POINT PLEASANT — Prior to Monday’s public hearings on Senate Bill 451 (known as the omnibus education bill), a town hall meeting about the legislation was held on Saturday at the Mason County Library.
The meeting was organized with help from the Mason County Democratic Women’s Organization, and moderated by Elizabeth Marciao, a teacher who lives in Mason County but works in Kanawha County, and is a representative of the American Federation of Teachers. Though all local legislators were reportedly invited, on hand were Delegate Jim Butler (R-Gallipolis Ferry) and State Senator Eric J. Tarr (R-Scott Deport) to take questions.
Butler and Tarr attempted to go through the bill, item by item, and talk about the intention of the bill and changes it has gone through since leaving the State Senate for the House of Delegates. After discussing each change, the two legislators would take questions.
Around 50 people were in attendance, the majority of them identifying themselves as educators or service personnel. A major source of discussion was the bill’s language on charter schools.
Butler said one of the main differences between the House and Senate versions of the bill as it related to charter schools, was, the bill currently in the House, lowered the amount of charter schools to two in the entire state, as a sort of pilot program. He explained these schools would have to be existing public schools where a majority of staff, parents and the local board of education would have to approve the switch (or conversion) to a charter facility. If the school would fail, it would revert back to a public school with the same teachers, staff, students.
“I guess the thing you gain, is that you gain an opportunity to find a better way to do things…this is an opportunity to try something, if it doesn’t work, they’ll be revoked, it’s a pilot program anyway and you’ve really lost nothing, it’s a great opportunity to improve things for the kids,” Butler said.
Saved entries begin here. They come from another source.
Lemma tstep_serves i ch p s p' s' :
  WInv (sh_world s) -> pc_ok (sh_world s) p -> tstep i ch p s = Some (Ok (p', s')) ->
  (count (serves id (sh_world s')) (w_gor (sh_world s')) + one (inserting id p')
    <= count (serves id (sh_world s)) (w_gor (sh_world s)) + one (inserting id p)
       + one (offers id (LStep i ch)))%nat.
Proof.
  intros HI Hp H. pose proof (inserting_step _ _ _ _ _ _ H) as Hins.
  destruct (tstep_gor _ _ _ _ _ _ Hp H) as
    [Hg|g x y Hfl Hg Hb Hl Hw Hh Hg'|j was -> Hh Hg|who n l -> Ht Hh Hg].
  - rewrite Hg. rewrite (serves_le (flight p) (sh_world s)); [lia|by eapply keeps_le, tstep_keeps|].
    intros x. by apply winv_gor_alive.
  - rewrite Hg', (serves_heap _ _ _ Hh).
    pose proof (serves_replace (sh_world s) _ _ _ y Hg Hl). destruct x as [k l []|l t b]; try done; simpl in *; lia.
  - rewrite Hg, (serves_heap _ _ _ Hh), serves_notify. lia.
  - rewrite Hg, (serves_heap _ _ _ Hh), count_app.
    destruct (wi_table _ HI _ _ Ht) as (v & Hv & Hid).
    assert (Hp' : inserting id p' = false).
    { destruct ch; tstep_simpl in H; try discriminate H. step_cases H. by destruct who. }
    rewrite Hp'. simpl. unfold serves at 2. simpl. rewrite Hv. simpl.
    repeat case_bool_decide; simplify_eq; simpl; lia.
Qed.

Lemma start_serves st w p w' :
  start_pc st w = Some (p, w') ->
  (count (serves id w') (w_gor w') + one (inserting id p)
    <= count (serves id w) (w_gor w) + one (offers id (LStart st)))%nat.
Proof.
  destruct st; cbn [start_pc offers]; intros H; repeat case_match; simplify_eq; simpl; try lia.
  all: match goal with
  | Hg : w_gor ?w !! ?g = Some ?x |- context [<[?g := ?y]> _] =>
      rewrite (serves_heap w) by done; pose proof (serves_replace w _ g x y Hg eq_refl I); simpl; lia
  end.
Qed.
(** From the test of [s.ReplyTo] on; [w] is the world with the loop back at its wait. *)
Lemma send_runs n j sh v b w :
  w_heap (sh_world sh) !! gj_ses j = Some v -> (is_Some (ReplyTo v) -> is_Some (ReplyWith v)) ->
  set_goroutine (gj_g j) (Sender (gj_ses j) (gj_started j) true) (sh_world sh) = w ->
  runs n (Ping j (PingReplyTo b)) sh Returned
    (with_world match ReplyTo v, ReplyWith v with
                | Some to, Some c => send (mkDatagram SPing (gj_ses j) c b to) w
                | _, _ => w
                end sh).
Proof.
  intros Hv Hsock Hback.
  assert (Hsend : forall d, set_goroutine (gj_g j) (Sender (gj_ses j) (gj_started j) true)
    (send d (sh_world sh)) = send d w) by (intros d; exact (f_equal (send d) Hback)).
  destruct (ReplyTo v) as [to|] eqn:Hto.
  - destruct Hsock as [c Hc]; [by eexists|]. rewrite Hc.
    do 2 (eapply (runs_step _ Go);
      [tstep_simpl; unfold ping_step, on_session; rewrite Hv, ?Hto, ?Hc; reflexivity|]).
    eapply (runs_step _ Go); [|apply runs_refl].
    tstep_simpl. unfold ping_step, on_session. by rewrite Hv, Hto, Hsend.
  - eapply (runs_step _ Go); [|apply runs_refl].
    tstep_simpl. unfold ping_step, on_session. by rewrite Hv, Hto, Hback.
Qed.

Lemma ping_runs n g l t now1 now2 now3 tx sh w o :
  w_gor w !! g = Some (Sender l t true) ->
  sendPackets_iter t now1 now2 now3 (Ok tx) l w = Ok o ->
  runs n (Ping (mkPingJob g l t) PingSleep) (with_world (set_goroutine g (Sender l t false) w) sh)
    Returned (with_world (match o with Some w' => w' | None => set_goroutine g (Sender l t false) w end) sh).
Proof.
  intros Hg H. unfold sendPackets_iter in H. destruct (w_heap w !! l) as [v|] eqn:Hv; [|done].
  set (w0 := set_goroutine g (Sender l t false) w).
  assert (Hv0 : w_heap w0 !! l = Some v) by done.
  eapply (runs_step _ (clock_right tx)).
  { tstep_simpl. unfold ping_step, clock_right. destruct (clock_right_reads tx) as [clk ->]. reflexivity. }
  eapply (runs_step _ (Readings now1 now2)).
  { tstep_simpl. unfold ping_step, on_session. cbn [sh_world with_world gj_ses gj_started].
    rewrite Hv0. reflexivity. }
  case_decide; [apply Ok_inj in H; subst o; apply runs_refl|].
  rewrite bind_Ok in H. set (v1 := set_current (ping_id (Unix now3)) v) in *.
  destruct (marshal_ping (ping_packet tx v1)) as [b|] eqn:Hb; [|done].
  set (w1 := set_session l v1 w0). set (sh1 := with_world w1 sh).
  assert (Hv1 : w_heap (sh_world sh1) !! l = Some v1) by apply lookup_insert_eq.
  apply (runs_step _ (Reading now3) _ _ (Ping (mkPingJob g l t) PingID) sh1).
  { tstep_simpl. unfold ping_step, on_session, assign. cbn [sh_world with_world gj_ses]. by rewrite Hv0. }
  eapply (runs_step _ Go).
  { tstep_simpl. unfold ping_step, on_session. cbn [gj_ses]. rewrite Hv1. reflexivity. }
  eapply (runs_step _ (clock_right tx)).
  { tstep_simpl. unfold ping_step, clock_right. destruct (clock_right_reads tx) as [clk ->]. reflexivity. }
  eapply runs_trans; [by apply (copy_runs n _ _ tx _ v1 b [] (LastAcks v1))|].
  assert (Hback : set_goroutine g (Sender l t true) w1 = set_session l v1 w).
  { change w1 with (set_goroutine g (Sender l t false) (set_session l v1 w)).
    by rewrite set_goroutine_back. }
  assert (Hend : o = Some match ReplyTo v1, ReplyWith v1 with
      | Some to, Some c => send (mkDatagram SPing l c b to) (set_session l v1 w)
      | _, _ => set_session l v1 w end /\ (is_Some (ReplyTo v1) -> is_Some (ReplyWith v1))).
  { destruct (ReplyTo v1) as [to|]; [destruct (ReplyWith v1) as [c|]; [|done]|];
      apply Ok_inj in H; (split; [done|]); [by eexists|by intros []]. }
  destruct Hend as [-> Hsock]. by apply (send_runs n (mkPingJob g l t) sh1 v1 b).
Qed.
End Runs.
Also, 90 percent of the state funds that would normally go towards a student in public schools would then “follow that student” into the charter school which previously existed as a public school. Charter schools would also have an opportunity for federal funding to make up funding shortfalls. Charter schools would have to follow the same performance standards and standardized testing for public schools. Charter schools are also to be non-profit.
What some saw as money “following the student,” to charter schools, others at the meeting saw as taking funds away from public schools.
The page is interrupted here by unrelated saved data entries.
(** * state-regulator: the event-log pipeline

    A shallow embedding of the pipeline of the reactive care scheduler:
    the Normalizer and the Core State Reducer of [state.ts] (the revision
    that carries [normalizeEventLog] and the suppression list) and the
    Constraint/Output Projector of [constraints.ts].

    Conventions of the embedding.
    - A UTC instant is a JavaScript number holding a whole number of
      milliseconds; it is a [Z].  Where the source can produce [NaN]
      (an unparseable time stamp, arithmetic on an absent property) the
      number is an [option Z] and [None] is [NaN].  All instants are taken
      inside the ECMAScript time-value range, so that
      [new Date(t).toISOString()] is defined.
    - Fractional quantities (sleep pressure, minutes, utilization) are exact
      rationals [Q] instead of IEEE doubles.
    - [null] is [None]; JavaScript truthiness of a nullable number is
      [truthy]: neither [null] nor [0].
    - The host services ([Intl.DateTimeFormat], the ambient time zone) are a
      record [Host] passed to every function that reaches them. *)

From Stdlib Require Import ZArith List String Bool Lia QArith Qminmax.
From Stdlib Require Import DecimalString Permutation Sorted.
Import ListNotations.
Open Scope Z_scope.

(** ** JavaScript values *)

(** A number that may be [NaN]. *)
Definition num := option Z.
Definition NaN : num := None.

Definition num_add (a b : num) : num :=
  match a, b with Some x, Some y => Some (x + y) | _, _ => NaN end.

Definition num_mul (a b : num) : num :=
  match a, b with Some x, Some y => Some (x * y) | _, _ => NaN end.

(** [a < b] and [a <= b]; every comparison with [NaN] is false. *)
Definition num_ltb (a b : num) : bool :=
  match a, b with Some x, Some y => x <? y | _, _ => false end.

Definition num_leb (a b : num) : bool :=
  match a, b with Some x, Some y => x <=? y | _, _ => false end.

(** [Math.max(...xs)] on a non-empty argument list: [NaN] as soon as one
    argument is [NaN]. *)
Fixpoint Math_max (xs : list num) : num :=
  match xs with
  | [] => NaN
  | [x] => x
  | x :: rest =>
      match x, Math_max rest with
      | Some a, Some b => Some (Z.max a b)
      | _, _ => NaN
      end
  end.

(** Truthiness of a [number | null]. *)
Definition truthy (x : option Z) : bool :=
  match x with Some v => negb (v =? 0) | None => false end.

(** Template-literal rendering of a whole number. *)
Definition string_of_Z (z : Z) : string := NilZero.string_of_int (Z.to_int z).

(** [Math.round(a / b)] for whole [a] and positive whole [b]: round half up. *)
Definition round_div (a b : Z) : Z := (2 * a + b) / (2 * b).

Definition Qltb (x y : Q) : bool := negb (Qle_bool y x).

(** ** Time stamps

    [timestampUtc] is a string that the code only ever reads through
    [Date.parse] and only ever writes through [toISOString].  A time stamp is
    therefore represented by what [Date.parse] makes of it: the instant it
    denotes, or the raw text when it denotes none. *)
Inductive IsoString : Type :=
| Instant (ms : Z)
| Unparseable (raw : string).

Definition Date_parse (s : IsoString) : num :=
  match s with Instant ms => Some ms | Unparseable _ => NaN end.

Definition toISOString (ms : Z) : IsoString := Instant ms.

(** ** types.ts *)

Inductive EventType : Type :=
| FirstAwake | NapStarted | NapEnded | MilkGiven | SolidsGiven
| RoutineStarted | Asleep.

Definition EventType_eqb (a b : EventType) : bool :=
  match a, b with
  | FirstAwake, FirstAwake | NapStarted, NapStarted | NapEnded, NapEnded
  | MilkGiven, MilkGiven | SolidsGiven, SolidsGiven
  | RoutineStarted, RoutineStarted | Asleep, Asleep => true
  | _, _ => false
  end.

Inductive RegulationLevel : Type := low | medium | high.

(** [autoPredicted] is optional in the source; absent reads as [false]. *)
Record CareEvent : Type := mkEvent {
  id : string;
  type : EventType;
  timestampUtc : IsoString;
  autoPredicted : bool
}.

(** An entry of [autoSuppressed]: [{ type, timestampUtc }]. *)
Module Suppressed.
Record entry : Type := mk { type : EventType; timestampUtc : IsoString }.
End Suppressed.

Record CoreState : Type := mkCore {
  lastWakeTime : option Z;
  lastNapStart : option Z;
  lastNapEnd : option Z;
  lastNapDuration : option Z;
  lastFeedTime : option Z;
  timeSinceLastFeed : option Z;
  estimatedSleepPressure : Q;
  regulationLevel : RegulationLevel;
  totalDaySleep : Z
}.

(** [AppState = CoreState & { eventLog, autoSuppressed }]. *)
Record AppState : Type := mkApp {
  core :> CoreState;
  eventLog : list CareEvent;
  autoSuppressed : list Suppressed.entry
}.

Record ConstraintConfig : Type := mkConfig {
  minWakeWindowMin : Z;
  maxWakeWindowMin : Z;
  shortenWakeByMinIfShortNap : Z;
  shortNapThresholdMin : Z;
  lateNapHour : Z;
  bedtimeLatestHour : Z;
  bedtimeLatestMinute : Z;
  bedtimeEarlierByMinIfLateNap : Z;
  routineLatencyMin : Z;
  setupLatencyMin : Z;
  nextNapCapMinIfLateNap : Z;
  feedIntervalMaxMin : Z;
  expectedNapDurationMin : Z;
  (** Read by [buildBaselineEvents] as [defaultConfig.feedIntervalMinMin].
      [None] is a configuration object without that property: the read gives
      [undefined] and the arithmetic on it [NaN]. *)
  feedIntervalMinMin : option Z
}.

(** ** The host: civil time *)

Record ZonedParts : Type := mkParts {
  year : Z; month : Z; day : Z; hour : Z; minute : Z
}.

(** What the code obtains from [Intl]: the ambient time zone
    ([Intl.DateTimeFormat().resolvedOptions().timeZone]), the civil fields of
    an instant in a zone ([formatToParts]) and the short rendering of an
    instant ([format] with hour and minute). *)
Record Host : Type := mkHost {
  ambientTimeZone : string;
  formatToParts : string -> Z -> ZonedParts;
  formatHourMinute : string -> Z -> string
}.

Definition MS_MIN : Z := 60 * 1000.

(** Days from 1970-01-01 to the civil date [y]-[m]-[d] of the proleptic
    Gregorian calendar, [m] counted from 1. *)
Definition daysFromCivil (y m d : Z) : Z :=
  let y' := if m <=? 2 then y - 1 else y in
  let era := y' / 400 in
  let yoe := y' - era * 400 in
  let mp := if 2 <? m then m - 3 else m + 9 in
  let doy := (153 * mp + 2) / 5 + d - 1 in
  let doe := yoe * 365 + yoe / 4 - yoe / 100 + doy in
  era * 146097 + doe - 719468.

(** [Date.UTC(year, monthIndex, day, hour, minute)]. *)
Definition Date_UTC (y mIndex d h mi : Z) : Z :=
  let y := if (0 <=? y) && (y <=? 99) then 1900 + y else y in
  let ym := y + mIndex / 12 in
  let mn := mIndex mod 12 in
  (daysFromCivil ym (mn + 1) 1 + (d - 1)) * 86400000 + h * 3600000 + mi * MS_MIN.

(** The inverse direction, used to build concrete hosts. *)
Definition civilFromDays (z : Z) : Z * Z * Z :=
  let z := z + 719468 in
  let era := z / 146097 in
  let doe := z - era * 146097 in
  let yoe := (doe - doe / 1460 + doe / 36524 - doe / 146096) / 365 in
  let y := yoe + era * 400 in
  let doy := doe - (365 * yoe + yoe / 4 - yoe / 100) in
  let mp := (5 * doy + 2) / 153 in
  let d := doy - (153 * mp + 2) / 5 + 1 in
  let m := if mp <? 10 then mp + 3 else mp - 9 in
  ((if m <=? 2 then y + 1 else y), m, d).

(** A host whose every zone keeps one fixed offset from UTC, given in
    minutes east of Greenwich by [offsetMin]. *)
Definition fixedOffsetParts (offsetMin : string -> Z) (timeZone : string) (utcMs : Z)
  : ZonedParts :=
  let localMin := utcMs / MS_MIN + offsetMin timeZone in
  let days := localMin / 1440 in
  let minOfDay := localMin mod 1440 in
  let '(y, m, d) := civilFromDays days in
  mkParts y m d (minOfDay / 60) (minOfDay mod 60).

Definition pad2 (n : Z) : string :=
  if n <? 10 then ("0" ++ string_of_Z n)%string else string_of_Z n.

(** The en-US rendering with two-digit hour and minute: a 12-hour clock. *)
Definition hourMinute12 (p : ZonedParts) : string :=
  let h12 := (hour p + 11) mod 12 + 1 in
  let suffix := if hour p <? 12 then " AM"%string else " PM"%string in
  (pad2 h12 ++ ":" ++ pad2 (minute p) ++ suffix)%string.

Definition fixedOffsetHost (ambient : string) (offsetMin : string -> Z) : Host :=
  mkHost ambient (fixedOffsetParts offsetMin)
    (fun tz t => hourMinute12 (fixedOffsetParts offsetMin tz t)).

(** Two zones without daylight saving: UTC and Japan Standard Time. *)
Definition zoneOffsets (timeZone : string) : Z :=
  if String.eqb timeZone "Asia/Tokyo" then 540 else 0.

Definition utcHost : Host := fixedOffsetHost "UTC" zoneOffsets.
Definition tokyoHost : Host := fixedOffsetHost "Asia/Tokyo" zoneOffsets.

(** ** constraints.ts: the configuration

    The object literal [defaultConfig] of the constraints.ts at hand.  It
    has no property [feedIntervalMinMin], which the Normalizer and the
    component read from [defaultConfig]: the file is of an earlier revision
    than they are.  The Normalizer therefore takes its configuration as a
    parameter [cfg], and [feedIntervalMinMin] is an optional field. *)
Definition defaultConfig : ConstraintConfig := {|
  minWakeWindowMin := 75;
  maxWakeWindowMin := 130;
  shortenWakeByMinIfShortNap := 15;
  shortNapThresholdMin := 45;
  lateNapHour := 15;
  bedtimeLatestHour := 20;
  bedtimeLatestMinute := 0;
  bedtimeEarlierByMinIfLateNap := 30;
  routineLatencyMin := 25;
  setupLatencyMin := 10;
  nextNapCapMinIfLateNap := 40;
  feedIntervalMaxMin := 180;
  expectedNapDurationMin := 60;
  feedIntervalMinMin := None
|}.

(** ** state.ts: the Core State Reducer

    The reducer of the revision that carries the Normalizer.  Its loop skips
    an event whose time stamp does not parse or lies after [now]; the earlier
    revision of the file, without Normalizer, has the same loop without that
    guard. *)

Definition DAY_START_HOUR : Z := 7.

Definition initialCoreState : CoreState := {|
  lastWakeTime := None;
  lastNapStart := None;
  lastNapEnd := None;
  lastNapDuration := None;
  lastFeedTime := None;
  timeSinceLastFeed := None;
  estimatedSleepPressure := 0 # 1;
  regulationLevel := medium;
  totalDaySleep := 0
|}.

Definition initialAppState : AppState := mkApp initialCoreState [] [].

Definition levelFromSignals (sleepPressure : Q) (timeSinceFeedMin : option Q)
  : RegulationLevel :=
  if Qle_bool (8 # 10) sleepPressure
     || match timeSinceFeedMin with
        | Some m => Qle_bool (180 # 1) m
        | None => false
        end
  then high
  else if Qle_bool sleepPressure (35 # 100)
          && Qltb (match timeSinceFeedMin with Some m => m | None => 0 # 1 end)
               (120 # 1)
  then low
  else medium.

Definition computeSleepPressure
  (lastWakeTime : option Z) (lastNapDurationMin : option Q) (now : Z) : Q :=
  match lastWakeTime with
  | None => 0 # 1
  | Some wake =>
      if wake =? 0 then 0 # 1
      else
        let awakeMin := Qmax (0 # 1) (inject_Z (now - wake) / inject_Z MS_MIN) in
        let napPenalty :=
          match lastNapDurationMin with
          | Some d => if Qltb d (45 # 1) then 15 # 100 else 0 # 1
          | None => 0 # 1
          end in
        Qmin (1 # 1) (awakeMin / (150 # 1) + napPenalty)%Q
  end.

(** Field assignments on the state under construction. *)
Definition set_lastWakeTime (v : option Z) (s : CoreState) : CoreState :=
  mkCore v (lastNapStart s) (lastNapEnd s) (lastNapDuration s) (lastFeedTime s)
    (timeSinceLastFeed s) (estimatedSleepPressure s) (regulationLevel s)
    (totalDaySleep s).

Definition set_lastNapStart (v : option Z) (s : CoreState) : CoreState :=
  mkCore (lastWakeTime s) v (lastNapEnd s) (lastNapDuration s) (lastFeedTime s)
    (timeSinceLastFeed s) (estimatedSleepPressure s) (regulationLevel s)
    (totalDaySleep s).

Definition set_lastNapEnd (v : option Z) (s : CoreState) : CoreState :=
  mkCore (lastWakeTime s) (lastNapStart s) v (lastNapDuration s) (lastFeedTime s)
    (timeSinceLastFeed s) (estimatedSleepPressure s) (regulationLevel s)
    (totalDaySleep s).

Definition set_lastNapDuration (v : option Z) (s : CoreState) : CoreState :=
  mkCore (lastWakeTime s) (lastNapStart s) (lastNapEnd s) v (lastFeedTime s)
    (timeSinceLastFeed s) (estimatedSleepPressure s) (regulationLevel s)
    (totalDaySleep s).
“You said it doesn’t take money away from schools, our schools…we are losing population, so you say we’re not taking money away but you are because you’re taking population away from schools, which takes money away from those schools, because the money is determined by population,” Mitch Meadows, who attended the meeting, said.
“Again, remember, this is a conversion school…you’re using the same school, you have the same students…and your student population is remaining the same,” Butler said. “In fact what this does is, it gives us an opportunity to do something a little bit better that would attract more people into the community potentially and increase our population and increase the student population.”
Butler stressed “we’re not taking anything,” saying, charter schools would require the “will of the community” to exist, by requiring approvals from the majority of faculty, parents, the local school board and it would have to operate within state restrictions.
“Let’s put those efforts back into what we have now instead of trying something totally, 100 percent different,” Meadows said.
“There’s no additional money going into charter (schools),” Tarr said. “That money still follows those students. Those students are still getting educated. We’re giving flexibility into the system with this, to see, is there a better option because I tell you, what we should not be doing, we should not be doing nothing because right now the results are horrible at a state level…now, we’ve got pockets of sunshine…but…we have 30 percent of our high school graduates who have to take remedial course work before they can start their college curriculum.”
Tarr said these trends had been ongoing for a decade.
“We have student needs that are not being met,” Tarr added.
Mason County Schools Superintendent Jack Cullen also spoke, saying, “I don’t know where you guys keep getting these scores from, where we’re about 47th in the nation or we’re 50th in the nation or whatever. I asked specific questions and I got some answers back.”
Cullen said West Virginia ranked 26th in the nation for ACT scores in 2018 and he gave several other numbers, reflecting testing of students which were at or above the national average, and high rankings in some areas in regards to students with disabilities, those who are minorities and students who meet poverty guidelines. Cullen acknowledged areas that needed improvement in regards to some test results when looked at across the state as a whole, but said he also sees many more areas where “we’re doing a pretty good job of educating the youth of West Virginia.”
In addition, there was confusion over the proposed 5 percent pay raise for teachers and service personnel, as to whether it was truly a 5 percent raise based on individual salaries, or an average of specific salaries. Also discussed concerning the bill, the need for more school counselors, smaller class size, concern over the “cookie cutter” nature of the original legislation and where it came from, the certification process for teachers at charter schools, voters approving tax levies, not school boards, the power of administrative officials when it comes to staff and more. The meeting lasted two hours.
The Point Pleasant Register will continue to follow the progress of the bill now in the House.
Beth Sergent is editor of Ohio Valley Publishing.